Several years ago a team of enterprising personal injury lawyers sued AT&T alleging it improperly charged its customers sales taxes on internet services and paid them to state and local governments. That’s right. They collected taxes they thought they were legally required to collect and paid them to the appropriate taxing bodies, then they got hit with a massive class action lawsuit. Makes perfect sense right? Only in America.
After several years of litigation, AT&T settled the case—probably because it was cheaper to settle than to defend. But with an estimated value of over $1 billion this class action was no small drop in the bucket for the national wireless provider.
So how did we get from $1 billion to $0.03 checks? While the settlement is being paid out to AT&T customers across the country, court documents show a big chunk of the money has already been eaten up by lawyers and court costs.
With attorney’s fees set at 20 percent of all the refunds recovered, plus a $5,000 incentive award for every class member and full reimbursement of legal costs and expenses, the 92 personal injury lawyers who dreamed up this class action suit stand to make as much as $191 million off the case. That roughly translates to about $2 million per lawyer.
That’s right. The class action resulted in pennies for most class members and nearly $200 million for trial lawyers.
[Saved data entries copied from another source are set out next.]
#[local] Instance inner_same_refl : Reflexive inner_same.
Proof. intros s. split_and!; done. Qed.
#[local] Instance inner_same_trans : Transitive inner_same.
Proof.
  intros s1 s2 s3 (?&Ha1&?&?&?&?) (?&Ha2&?&?&?&?). split_and!; try congruence. by etrans.
Qed.

Lemma inner_same_active s a : active_same (active s) a → inner_same s (set_active s a).
Proof. intros. split_and!; done. Qed.

Lemma record_undo_same s xid a : inner_same s (record_undo s xid a).2.
Proof.
  unfold record_undo. destruct (active s !! xid) as [t|] eqn:E; [|done].
  apply inner_same_active. by eapply active_same_insert.
Qed.

Lemma ssi_note_read_same xid s r : inner_same s (ssi_note_read xid s r).
Proof.
  apply inner_same_active. etrans; [apply active_same_alter_ssi|apply active_same_fold].
Qed.

Lemma ssi_note_reads_same s xid rows : inner_same s (ssi_note_reads s xid rows).
Proof.
  unfold ssi_note_reads. destruct (has_ssi s xid); [|done].
  revert s. induction rows as [|r rows IH]; intros s; simpl; [done|].
  etrans; [apply ssi_note_read_same|apply IH].
Qed.

Lemma ssi_note_write_same s xid r : inner_same s (ssi_note_write s xid r).
Proof.
  unfold ssi_note_write. destruct (has_ssi s xid); [|done].
  apply inner_same_active. etrans; [apply active_same_alter_ssi|apply active_same_fold].
Qed.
And if that isn’t insulting enough, one of the lead attorneys involved in the case had the audacity to describe the deal as an “excellent solution for all parties.”
I beg to differ. From the vantage point of an inadvertent plaintiff, it seems the ridiculous settlement of this unnecessary lawsuit did nothing but further pervert our legal system and unjustly enrich a bunch of trial lawyers at the expense of the people they purported to represent.